Problem requirements:
From the records below, return every line containing the word "members".

:::::

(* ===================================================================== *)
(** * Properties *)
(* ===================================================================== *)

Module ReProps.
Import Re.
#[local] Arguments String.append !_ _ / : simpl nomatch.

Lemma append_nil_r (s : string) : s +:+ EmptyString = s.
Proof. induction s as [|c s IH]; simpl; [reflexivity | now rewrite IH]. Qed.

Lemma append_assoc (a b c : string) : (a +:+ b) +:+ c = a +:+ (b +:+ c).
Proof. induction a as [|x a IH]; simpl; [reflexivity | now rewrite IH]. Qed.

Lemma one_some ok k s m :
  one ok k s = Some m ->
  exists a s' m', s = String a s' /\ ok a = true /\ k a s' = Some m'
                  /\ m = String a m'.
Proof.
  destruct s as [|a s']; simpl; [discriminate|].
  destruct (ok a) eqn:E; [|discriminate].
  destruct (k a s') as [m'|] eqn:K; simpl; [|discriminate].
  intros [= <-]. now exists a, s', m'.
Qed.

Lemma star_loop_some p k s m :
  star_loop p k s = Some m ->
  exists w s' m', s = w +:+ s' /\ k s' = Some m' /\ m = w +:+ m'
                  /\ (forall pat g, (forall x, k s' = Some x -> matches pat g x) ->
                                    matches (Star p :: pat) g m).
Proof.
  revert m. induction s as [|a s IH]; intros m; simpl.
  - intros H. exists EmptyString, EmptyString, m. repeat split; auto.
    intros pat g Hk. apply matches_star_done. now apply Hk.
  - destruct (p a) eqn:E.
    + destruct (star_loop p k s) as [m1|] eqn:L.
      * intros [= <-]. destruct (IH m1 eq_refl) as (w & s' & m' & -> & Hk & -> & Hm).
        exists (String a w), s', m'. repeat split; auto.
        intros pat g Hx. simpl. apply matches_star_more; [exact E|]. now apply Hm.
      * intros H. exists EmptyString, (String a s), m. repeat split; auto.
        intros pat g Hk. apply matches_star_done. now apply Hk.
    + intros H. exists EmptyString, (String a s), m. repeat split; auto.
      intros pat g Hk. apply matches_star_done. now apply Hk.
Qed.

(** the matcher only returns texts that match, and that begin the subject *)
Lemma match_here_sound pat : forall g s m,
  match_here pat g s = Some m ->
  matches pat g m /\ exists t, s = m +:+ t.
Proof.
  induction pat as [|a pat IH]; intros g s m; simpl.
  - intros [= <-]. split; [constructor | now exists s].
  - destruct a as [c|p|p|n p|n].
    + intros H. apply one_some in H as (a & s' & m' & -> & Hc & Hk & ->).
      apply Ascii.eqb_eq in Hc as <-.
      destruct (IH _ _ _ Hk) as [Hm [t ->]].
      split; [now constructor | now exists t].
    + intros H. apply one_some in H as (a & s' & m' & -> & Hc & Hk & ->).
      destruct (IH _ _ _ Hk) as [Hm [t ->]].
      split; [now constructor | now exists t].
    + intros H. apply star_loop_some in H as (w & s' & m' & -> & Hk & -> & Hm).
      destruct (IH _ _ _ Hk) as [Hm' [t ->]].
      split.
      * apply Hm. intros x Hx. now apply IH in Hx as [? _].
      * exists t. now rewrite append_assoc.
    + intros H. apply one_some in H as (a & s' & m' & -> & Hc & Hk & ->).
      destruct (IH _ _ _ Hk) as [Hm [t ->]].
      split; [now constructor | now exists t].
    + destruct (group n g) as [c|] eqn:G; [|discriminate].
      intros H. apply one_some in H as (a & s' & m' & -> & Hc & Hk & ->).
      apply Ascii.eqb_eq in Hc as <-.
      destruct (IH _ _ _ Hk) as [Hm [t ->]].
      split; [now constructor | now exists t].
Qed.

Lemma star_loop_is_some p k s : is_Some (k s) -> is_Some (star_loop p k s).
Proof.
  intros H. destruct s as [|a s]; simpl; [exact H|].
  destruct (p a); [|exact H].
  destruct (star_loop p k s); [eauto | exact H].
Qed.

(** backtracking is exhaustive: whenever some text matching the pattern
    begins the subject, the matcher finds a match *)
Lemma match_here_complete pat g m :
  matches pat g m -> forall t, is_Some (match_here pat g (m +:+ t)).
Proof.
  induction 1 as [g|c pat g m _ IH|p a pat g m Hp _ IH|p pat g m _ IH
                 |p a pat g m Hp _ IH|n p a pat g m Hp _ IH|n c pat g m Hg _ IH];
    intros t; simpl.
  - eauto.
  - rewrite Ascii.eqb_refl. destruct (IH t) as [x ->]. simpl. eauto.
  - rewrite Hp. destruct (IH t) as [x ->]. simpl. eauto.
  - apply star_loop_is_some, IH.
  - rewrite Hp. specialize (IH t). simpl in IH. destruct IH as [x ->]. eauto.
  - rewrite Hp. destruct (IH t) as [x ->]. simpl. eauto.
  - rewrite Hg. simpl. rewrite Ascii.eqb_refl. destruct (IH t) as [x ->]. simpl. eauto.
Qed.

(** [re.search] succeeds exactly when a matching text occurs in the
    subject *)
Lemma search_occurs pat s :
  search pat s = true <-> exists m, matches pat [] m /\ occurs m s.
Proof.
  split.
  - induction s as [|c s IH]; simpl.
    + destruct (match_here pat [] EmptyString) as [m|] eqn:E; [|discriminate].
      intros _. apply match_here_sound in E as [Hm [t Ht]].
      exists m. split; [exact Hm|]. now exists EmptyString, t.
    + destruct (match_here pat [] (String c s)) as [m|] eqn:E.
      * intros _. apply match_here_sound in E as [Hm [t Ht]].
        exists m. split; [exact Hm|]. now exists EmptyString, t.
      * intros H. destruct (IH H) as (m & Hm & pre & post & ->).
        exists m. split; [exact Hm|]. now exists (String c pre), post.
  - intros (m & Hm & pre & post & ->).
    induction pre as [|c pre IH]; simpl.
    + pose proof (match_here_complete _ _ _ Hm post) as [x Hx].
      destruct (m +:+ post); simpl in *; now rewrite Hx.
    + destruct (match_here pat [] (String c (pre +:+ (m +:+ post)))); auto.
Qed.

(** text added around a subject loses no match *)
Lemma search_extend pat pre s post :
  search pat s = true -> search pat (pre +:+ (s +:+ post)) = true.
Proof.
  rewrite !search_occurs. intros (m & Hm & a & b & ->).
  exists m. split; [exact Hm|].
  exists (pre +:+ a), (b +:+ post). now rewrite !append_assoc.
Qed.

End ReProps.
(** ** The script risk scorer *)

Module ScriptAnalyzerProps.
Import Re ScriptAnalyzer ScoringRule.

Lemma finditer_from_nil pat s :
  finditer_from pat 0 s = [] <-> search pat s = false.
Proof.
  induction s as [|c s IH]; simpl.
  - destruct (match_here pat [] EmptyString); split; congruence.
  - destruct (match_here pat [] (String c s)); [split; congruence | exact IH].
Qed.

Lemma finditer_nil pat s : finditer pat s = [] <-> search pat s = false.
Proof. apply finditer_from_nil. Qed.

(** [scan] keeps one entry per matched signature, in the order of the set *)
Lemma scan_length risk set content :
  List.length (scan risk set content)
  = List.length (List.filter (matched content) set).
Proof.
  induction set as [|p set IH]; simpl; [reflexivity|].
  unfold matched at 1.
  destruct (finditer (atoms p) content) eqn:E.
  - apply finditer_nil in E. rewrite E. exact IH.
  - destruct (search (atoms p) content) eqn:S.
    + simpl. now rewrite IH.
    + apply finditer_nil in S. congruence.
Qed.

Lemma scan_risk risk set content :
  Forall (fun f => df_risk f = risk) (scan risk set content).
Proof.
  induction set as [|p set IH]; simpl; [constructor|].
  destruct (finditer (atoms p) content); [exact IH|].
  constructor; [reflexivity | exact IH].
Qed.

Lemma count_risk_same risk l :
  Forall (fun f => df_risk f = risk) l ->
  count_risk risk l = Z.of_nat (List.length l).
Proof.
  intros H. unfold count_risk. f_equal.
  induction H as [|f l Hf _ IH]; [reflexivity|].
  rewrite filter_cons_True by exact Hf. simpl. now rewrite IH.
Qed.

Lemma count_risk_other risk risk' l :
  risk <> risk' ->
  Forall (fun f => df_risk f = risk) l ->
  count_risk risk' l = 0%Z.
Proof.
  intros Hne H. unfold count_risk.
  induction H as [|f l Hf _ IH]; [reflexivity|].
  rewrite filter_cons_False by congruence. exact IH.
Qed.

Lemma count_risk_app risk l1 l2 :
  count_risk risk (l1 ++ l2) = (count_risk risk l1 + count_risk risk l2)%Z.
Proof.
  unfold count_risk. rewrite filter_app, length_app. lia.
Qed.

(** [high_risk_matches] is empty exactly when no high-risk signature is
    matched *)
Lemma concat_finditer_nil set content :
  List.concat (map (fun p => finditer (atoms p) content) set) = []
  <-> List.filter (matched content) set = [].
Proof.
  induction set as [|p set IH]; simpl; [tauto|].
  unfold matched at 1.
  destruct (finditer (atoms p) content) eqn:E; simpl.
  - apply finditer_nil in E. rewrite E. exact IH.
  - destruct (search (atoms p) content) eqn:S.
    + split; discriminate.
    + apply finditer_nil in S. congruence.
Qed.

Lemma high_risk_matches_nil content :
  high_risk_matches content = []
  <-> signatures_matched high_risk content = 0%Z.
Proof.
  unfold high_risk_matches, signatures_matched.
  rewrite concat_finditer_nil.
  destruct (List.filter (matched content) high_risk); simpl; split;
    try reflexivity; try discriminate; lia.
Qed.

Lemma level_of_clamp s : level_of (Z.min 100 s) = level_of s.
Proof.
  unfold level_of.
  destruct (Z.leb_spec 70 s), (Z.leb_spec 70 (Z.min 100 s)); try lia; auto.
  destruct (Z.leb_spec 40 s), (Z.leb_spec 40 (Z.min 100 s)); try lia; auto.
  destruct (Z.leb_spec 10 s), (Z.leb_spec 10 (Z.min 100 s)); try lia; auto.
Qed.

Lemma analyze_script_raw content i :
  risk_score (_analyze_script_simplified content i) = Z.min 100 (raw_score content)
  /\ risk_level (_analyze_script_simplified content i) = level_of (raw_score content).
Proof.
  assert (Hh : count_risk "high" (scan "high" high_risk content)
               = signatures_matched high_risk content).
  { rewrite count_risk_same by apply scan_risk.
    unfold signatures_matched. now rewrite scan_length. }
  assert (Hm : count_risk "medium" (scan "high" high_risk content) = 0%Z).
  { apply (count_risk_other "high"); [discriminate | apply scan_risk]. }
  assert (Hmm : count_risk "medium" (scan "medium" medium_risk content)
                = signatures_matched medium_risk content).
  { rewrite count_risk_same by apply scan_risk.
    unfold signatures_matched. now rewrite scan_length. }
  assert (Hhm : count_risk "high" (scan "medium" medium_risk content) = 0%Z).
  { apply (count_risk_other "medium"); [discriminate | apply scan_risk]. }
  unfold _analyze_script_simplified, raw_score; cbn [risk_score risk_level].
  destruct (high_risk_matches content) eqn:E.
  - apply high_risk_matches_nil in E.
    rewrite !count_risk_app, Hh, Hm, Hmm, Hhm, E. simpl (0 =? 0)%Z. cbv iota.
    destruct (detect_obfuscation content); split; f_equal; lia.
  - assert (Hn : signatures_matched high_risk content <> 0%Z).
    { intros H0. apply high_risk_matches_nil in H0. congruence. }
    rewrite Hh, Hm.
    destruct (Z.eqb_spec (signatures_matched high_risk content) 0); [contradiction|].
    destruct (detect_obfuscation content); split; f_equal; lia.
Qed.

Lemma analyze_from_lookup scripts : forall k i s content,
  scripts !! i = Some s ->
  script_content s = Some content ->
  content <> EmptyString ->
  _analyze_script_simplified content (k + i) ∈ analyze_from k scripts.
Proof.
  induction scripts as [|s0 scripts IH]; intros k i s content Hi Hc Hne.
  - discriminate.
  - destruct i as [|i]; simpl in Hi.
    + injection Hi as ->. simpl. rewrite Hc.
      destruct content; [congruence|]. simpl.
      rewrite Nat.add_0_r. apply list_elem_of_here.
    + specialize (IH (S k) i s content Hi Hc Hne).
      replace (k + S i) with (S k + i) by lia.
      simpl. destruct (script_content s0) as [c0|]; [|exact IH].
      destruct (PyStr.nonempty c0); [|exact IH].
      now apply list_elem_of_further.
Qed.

:::::

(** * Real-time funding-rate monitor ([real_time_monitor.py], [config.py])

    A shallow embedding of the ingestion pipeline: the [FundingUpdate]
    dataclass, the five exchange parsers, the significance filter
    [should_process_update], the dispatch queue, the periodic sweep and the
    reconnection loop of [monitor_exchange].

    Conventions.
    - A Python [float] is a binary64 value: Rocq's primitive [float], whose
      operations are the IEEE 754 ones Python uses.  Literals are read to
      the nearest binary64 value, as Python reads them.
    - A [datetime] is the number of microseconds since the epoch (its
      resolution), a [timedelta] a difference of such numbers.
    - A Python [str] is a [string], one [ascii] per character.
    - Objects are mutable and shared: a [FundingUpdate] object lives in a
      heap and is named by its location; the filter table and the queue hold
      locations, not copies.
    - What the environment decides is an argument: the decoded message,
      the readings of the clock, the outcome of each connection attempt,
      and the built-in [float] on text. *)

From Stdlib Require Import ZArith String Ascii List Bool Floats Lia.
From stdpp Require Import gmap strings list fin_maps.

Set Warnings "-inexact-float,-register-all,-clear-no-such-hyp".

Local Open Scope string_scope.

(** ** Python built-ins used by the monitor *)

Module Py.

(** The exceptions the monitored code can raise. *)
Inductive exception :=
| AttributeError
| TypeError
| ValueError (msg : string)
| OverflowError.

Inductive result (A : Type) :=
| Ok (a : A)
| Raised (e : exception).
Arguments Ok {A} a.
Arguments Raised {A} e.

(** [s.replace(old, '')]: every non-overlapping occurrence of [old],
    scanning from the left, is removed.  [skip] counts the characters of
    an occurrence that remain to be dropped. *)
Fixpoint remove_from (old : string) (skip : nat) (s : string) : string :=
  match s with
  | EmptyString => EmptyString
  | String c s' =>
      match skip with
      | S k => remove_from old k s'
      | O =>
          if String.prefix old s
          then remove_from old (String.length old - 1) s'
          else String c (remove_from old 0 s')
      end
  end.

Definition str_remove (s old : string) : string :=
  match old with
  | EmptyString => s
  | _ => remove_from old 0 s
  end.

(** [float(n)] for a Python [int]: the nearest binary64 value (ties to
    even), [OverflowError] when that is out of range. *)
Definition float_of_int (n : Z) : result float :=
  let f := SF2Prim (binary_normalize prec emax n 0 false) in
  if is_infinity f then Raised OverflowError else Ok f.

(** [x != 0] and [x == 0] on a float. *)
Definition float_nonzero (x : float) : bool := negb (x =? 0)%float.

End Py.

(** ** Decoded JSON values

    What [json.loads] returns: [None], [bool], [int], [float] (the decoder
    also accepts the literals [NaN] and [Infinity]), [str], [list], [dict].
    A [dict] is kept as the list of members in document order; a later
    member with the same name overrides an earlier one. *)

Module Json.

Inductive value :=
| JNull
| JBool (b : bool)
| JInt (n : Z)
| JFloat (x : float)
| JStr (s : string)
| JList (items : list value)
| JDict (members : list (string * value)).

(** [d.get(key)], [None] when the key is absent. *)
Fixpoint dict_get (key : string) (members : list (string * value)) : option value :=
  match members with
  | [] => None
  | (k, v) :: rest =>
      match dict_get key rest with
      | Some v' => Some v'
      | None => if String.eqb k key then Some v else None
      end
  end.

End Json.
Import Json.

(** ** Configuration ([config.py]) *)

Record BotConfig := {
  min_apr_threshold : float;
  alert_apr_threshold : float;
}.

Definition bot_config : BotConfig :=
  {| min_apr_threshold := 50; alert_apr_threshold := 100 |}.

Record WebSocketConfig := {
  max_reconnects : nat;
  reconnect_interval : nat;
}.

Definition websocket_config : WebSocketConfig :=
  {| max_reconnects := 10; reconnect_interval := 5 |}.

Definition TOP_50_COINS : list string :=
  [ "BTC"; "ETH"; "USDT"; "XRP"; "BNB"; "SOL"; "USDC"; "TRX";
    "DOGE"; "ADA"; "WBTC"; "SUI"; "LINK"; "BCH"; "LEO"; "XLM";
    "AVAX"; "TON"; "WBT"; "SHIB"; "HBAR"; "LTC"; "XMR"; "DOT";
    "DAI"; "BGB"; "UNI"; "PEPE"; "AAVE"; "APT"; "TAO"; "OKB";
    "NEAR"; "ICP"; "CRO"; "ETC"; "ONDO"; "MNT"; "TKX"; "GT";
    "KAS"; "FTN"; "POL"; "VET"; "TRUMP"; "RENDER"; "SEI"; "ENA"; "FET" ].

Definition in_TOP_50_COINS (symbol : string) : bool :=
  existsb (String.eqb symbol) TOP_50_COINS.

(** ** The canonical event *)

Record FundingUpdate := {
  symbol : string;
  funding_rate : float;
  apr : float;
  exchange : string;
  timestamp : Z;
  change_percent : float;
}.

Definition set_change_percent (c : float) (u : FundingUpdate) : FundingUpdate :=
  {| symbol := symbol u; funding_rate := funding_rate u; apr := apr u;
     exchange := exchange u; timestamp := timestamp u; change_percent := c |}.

:::::

Exercise solution:
    A [dict] is kept as the list of members in document order; a later
| JDict (members : list (string * value)).
Fixpoint dict_get (key : string) (members : list (string * value)) : option value :=
  match members with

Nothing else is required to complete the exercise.